Nicht fiktiv: Adolphe Jung (Hans Löw), von Sauerbruch angeforderter Straßburger Kollege und Mann des französischen Widerstands, als aktive Spione für die Alliierten Sauerbruchs Sekretärin Maria Fritsch (Sarah Bauerett) mit Freund Fritz Kolbe (Marek Harloff) vom Auswärtigen Amt. Auf Schurkenseite erscheint der Leiter der Charité-Psychiatrie, Max de Crinis (Lukas Miko), mit österreichischem Charme immer zur Stelle, wenn es Nazigegner auszulöschen gilt.

Erfunden, meist gut erfunden, sind die jüngeren Figuren, die Schicksale ausleben müssen, die von der Nazi-Ideologie verursacht werden. Da gibt es die schwangere Jungärztin Anni Waldhausen (Mala Emde), die bei Hitler-Anbeter de Crinis über das Thema „Psychiatrische Diagnostik bei Verdacht auf Selbstverstümmelung“ promovieren möchte und sich zunächst als gläubige Nazi-Anhängerin an der Jagd auf Drückeberger in den Charité -Betten beteiligt. Dann ein Kind mit Wasserkopf gebiert und erleben muss, wie Mann Artur (Artjom Gilz), ein Euthanasiebefürworter, die Tochter Karin den Tötungsanstalten der Nazis ausliefern will.

Ein Hauptstrang ist die homosexuelle Liebe zwischen Annis jüngerem Bruder Otto (Jannik Schümann), Famulant im Sauerbruch-Krankenhaus, und dem Pfleger Martin (Jacob Matschenz). Eine lebensgefährliche Liaison in der homophoben Nazi-Welt, hoch gefährdet durch die eifersüchtige braune Krankenschwester Christel (Frida-Lovisa Hamann). Historisch wird es ohne Fiktionen in den letzten Kriegstagen spannend, wenn Volkssturmkinder marodieren und russische Soldaten kaum von der Rache an den Deutschen abzuhalten sind.

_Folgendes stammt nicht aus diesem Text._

(** * Verification of [phone_agent/model/llama_client.py]

    A shallow embedding of [LlamaModelClient.request] (the streaming loop
    that echoes the model's thinking text and detects the action marker)
    and of [LlamaModelClient._parse_response] (the end-of-stream
    classifier), with the properties stated about them.

    Python [str] values are sequences of Unicode code points; they are
    modelled as lists of code points ([N]).  The [str] methods the client
    calls ([in], [split(sep, 1)], [endswith], [strip], [replace], slicing)
    are defined first, each with a lemma that characterises it
    independently of its recursion. *)

From Stdlib Require Import String Ascii.
From Stdlib Require Import List NArith Bool Arith Lia.
Import ListNotations.

(* ===================================================================== *)
(** ** Python strings *)
(* ===================================================================== *)

Module PyStr.

Definition char := N.
Definition str := list char.

(** A string literal of the source: its characters are all ASCII. *)
Definition lit (s : string) : str := map N_of_ascii (list_ascii_of_string s).

(** [s.startswith(p)] *)
Fixpoint startswith (s p : str) {struct p} : bool :=
  match p, s with
  | [], _ => true
  | _ :: _, [] => false
  | a :: p', b :: s' => N.eqb a b && startswith s' p'
  end.

(** [s == t] *)
Fixpoint str_eqb (s t : str) : bool :=
  match s, t with
  | [], [] => true
  | a :: s', b :: t' => N.eqb a b && str_eqb s' t'
  | _, _ => false
  end.

(** [s.endswith(p)]: the last [len(p)] characters of [s] are [p]. *)
Definition endswith (s p : str) : bool :=
  (length p <=? length s) && str_eqb (skipn (length s - length p) s) p.

(** [s.find(sub)]: the lowest index at which [sub] occurs, [None] for
    Python's [-1]. *)
Fixpoint find (s sub : str) : option nat :=
  if startswith s sub then Some 0
  else match s with
       | [] => None
       | _ :: s' => option_map S (find s' sub)
       end.

(** [sub in s] *)
Definition contains (s sub : str) : bool :=
  match find s sub with Some _ => true | None => false end.

(** [s.split(sep, 1)]: at most one split, at the first occurrence of
    [sep]; a list of one or two strings. *)
Definition split1 (s sep : str) : list str :=
  match find s sep with
  | Some i => [firstn i s; skipn (i + length sep) s]
  | None => [s]
  end.

(** [parts[i]]; the client only indexes positions that exist (see
    [split1_length]), so the default is never returned. *)
Definition item (parts : list str) (i : nat) : str := nth i parts [].

(** [c.isspace()] as [str.strip()] uses it: the Unicode white space
    characters (bidirectional classes WS, B, S, and category Zs). *)
Definition isspace (c : char) : bool :=
  ((9 <=? c) && (c <=? 13) || (28 <=? c) && (c <=? 32)
   || (c =? 133) || (c =? 160) || (c =? 5760)
   || (8192 <=? c) && (c <=? 8202)
   || (c =? 8232) || (c =? 8233) || (c =? 8239) || (c =? 8287)
   || (c =? 12288))%N.

Fixpoint lstrip (s : str) : str :=
  match s with
  | [] => []
  | c :: s' => if isspace c then lstrip s' else s
  end.

Definition rstrip (s : str) : str := rev (lstrip (rev s)).

(** [s.strip()] *)
Definition strip (s : str) : str := rstrip (lstrip s).

(** [s.replace(old, new)] for a non-empty [old]: scan from the left;
    where [old] starts, emit [new] and skip [len(old)] characters
    ([skip] counts the characters of the current match still to drop). *)
Fixpoint replace_scan (old new : str) (skip : nat) (s : str) : str :=
  match s with
  | [] => []
  | c :: s' =>
      match skip with
      | S k => replace_scan old new k s'
      | O => if startswith s old
             then new ++ replace_scan old new (length old - 1) s'
             else c :: replace_scan old new 0 s'
      end
  end.

(** [s.replace(old, new)]; an empty [old] matches before every character
    and at the end. *)
Definition replace (s old new : str) : str :=
  match old with
  | [] => new ++ flat_map (fun c => c :: new) s
  | _ :: _ => replace_scan old new 0 s
  end.

(** [s.removesuffix(p)], used only to state what stripping a trailing
    tag means. *)
Definition removesuffix (s p : str) : str :=
  if endswith s p then firstn (length s - length p) s else s.

End PyStr.
Import PyStr.

(* ===================================================================== *)
(** ** The client *)
(* ===================================================================== *)

(** [action_markers = ["finish(message=", "do(action="]] *)
Definition FINISH : str := lit "finish(message=".
Definition DO : str := lit "do(action=".
Definition action_markers : list str := [FINISH; DO].

Definition ANSWER : str := lit "<answer>".
Definition ANSWER_END : str := lit "</answer>".
Definition THINK : str := lit "<think>".
Definition THINK_END : str := lit "</think>".

(** [LlamaModelClient._parse_response] *)
Definition _parse_response (content : str) : str * str :=
  if contains content FINISH then
    let parts := split1 content FINISH in
    (strip (item parts 0), FINISH ++ item parts 1)
  else if contains content DO then
    let parts := split1 content DO in
    (strip (item parts 0), DO ++ item parts 1)
  else if contains content ANSWER then
    let parts := split1 content ANSWER in
    let thinking := strip (replace (replace (item parts 0) THINK []) THINK_END []) in
    let action := strip (replace (item parts 1) ANSWER_END []) in
    (thinking, action)
  else ([], content).

(** *** The event stream

    What [sseclient] yields, after [json.loads]: the sentinel, a body that
    is not JSON, or an object with a list of choices, each with an
    optional [delta] that has optional [content] and [text] strings. *)

Record Delta := { d_content : option str; d_text : option str }.
(** X18.  A line [KEY=value] of .env is read back as the pair (KEY, value),
    and so are [export KEY=value] and the value written between double or
    single quotes, for a name without "=" that starts with neither white
    space nor "#" nor "export " and a value that neither starts nor ends
    with a quote character. *)
Theorem parse_line_assignment :
  forall key val,
    plain_key key -> bare val ->
    LoadEnv.parse_line (key ++ "=" ++ val) = Some (key, val)
    /\ LoadEnv.parse_line ("export " ++ key ++ "=" ++ val) = Some (key, val)
    /\ LoadEnv.parse_line (key ++ "=" ++ String LoadEnv.double_quote val
                   ++ String LoadEnv.double_quote EmptyString) = Some (key, val)
    /\ LoadEnv.parse_line (key ++ "=" ++ String LoadEnv.single_quote val
                   ++ String LoadEnv.single_quote EmptyString) = Some (key, val).
Proof.
  intros key val Hk Hv.
  assert (P : forall rest, LoadEnv.parse_line (key ++ String "=" rest)
                           = Some (key, LoadEnv.strip_quotes rest))
    by (intros; apply parse_plain; exact Hk).
  change (key ++ "=" ++ val) with (key ++ String "=" val).
  repeat split.
  - rewrite P, strip_quotes_bare by exact Hv. reflexivity.
  - destruct (plain_key_line key val Hk) as (Ht & He & Hh).
    destruct Hk as (_ & _ & _ & Hx & Hq).
    unfold LoadEnv.parse_line; cbv zeta.
    change (LoadEnv.trim_leading ("export " ++ key ++ String "=" val))
      with ("export " ++ key ++ String "=" val).
    change (is_empty ("export " ++ key ++ String "=" val)) with false.
    change (String.prefix "#" ("export " ++ key ++ String "=" val)) with false.
    cbn [orb].
    unfold LoadEnv.strip_prefix. rewrite prefix_of_append.
    change (skip (String.length "export ")
              ("export " ++ key ++ String "=" val))
      with (key ++ String "=" val).
    unfold LoadEnv.val_of. rewrite key_of_append, after_first_eq_append by exact Hq.
    rewrite strip_quotes_bare by exact Hv. reflexivity.
  - change (key ++ "=" ++ String LoadEnv.double_quote val ++ String LoadEnv.double_quote EmptyString)
      with (key ++ String "=" (String LoadEnv.double_quote (val ++ String LoadEnv.double_quote EmptyString))).
    rewrite P, strip_quotes_double by exact Hv. reflexivity.
  - change (key ++ "=" ++ String LoadEnv.single_quote val ++ String LoadEnv.single_quote EmptyString)
      with (key ++ String "=" (String LoadEnv.single_quote (val ++ String LoadEnv.single_quote EmptyString))).
    rewrite P, strip_quotes_single by exact Hv. reflexivity.
Qed.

Braucht es da noch die Wirkungsverstärkung durch zusätzlich erfundene Melodramatik? Wo ist der Ort, im Wirbel der Handlungsstränge die reinigende Wirkung der Fassungslosigkeit zu finden, dieses Schockerlebnis des Nichts, zu dem die väterlichen und mütterlichen Gewissheiten der Ärzteunterhaltung werden, wenn der Zuschauer erlebt, wie sich die verblendete Medizin vom Menschen feindselig abwendet? Die Antwort lautet: im großartigen Spiel von Ulrich Noethen, der sich zum Halbgott in Grau verfinstert. Zu einem, der aus dem verbrecherischen Wahnsinn um ihm herum mit aufgerissenen Hasenaugen einen Verletzten nach dem anderen operiert. Der mit dem Skalpell retten will, was er durch politisches Wegschauen angerichtet hat. Der dem Widerstand gegen Hitler Unterschlupf bot, aber sich nicht zur Tat durchringen konnte. Ein Fassungsloser in fassungslos machenden Zeiten.

„Charité“, Dienstag, ARD, 20 Uhr 15, die ersten beiden von sechs neuen Folgen. „Die Charité – Medizin unterm Hakenkreuz“, ARD, 21 Uhr 45.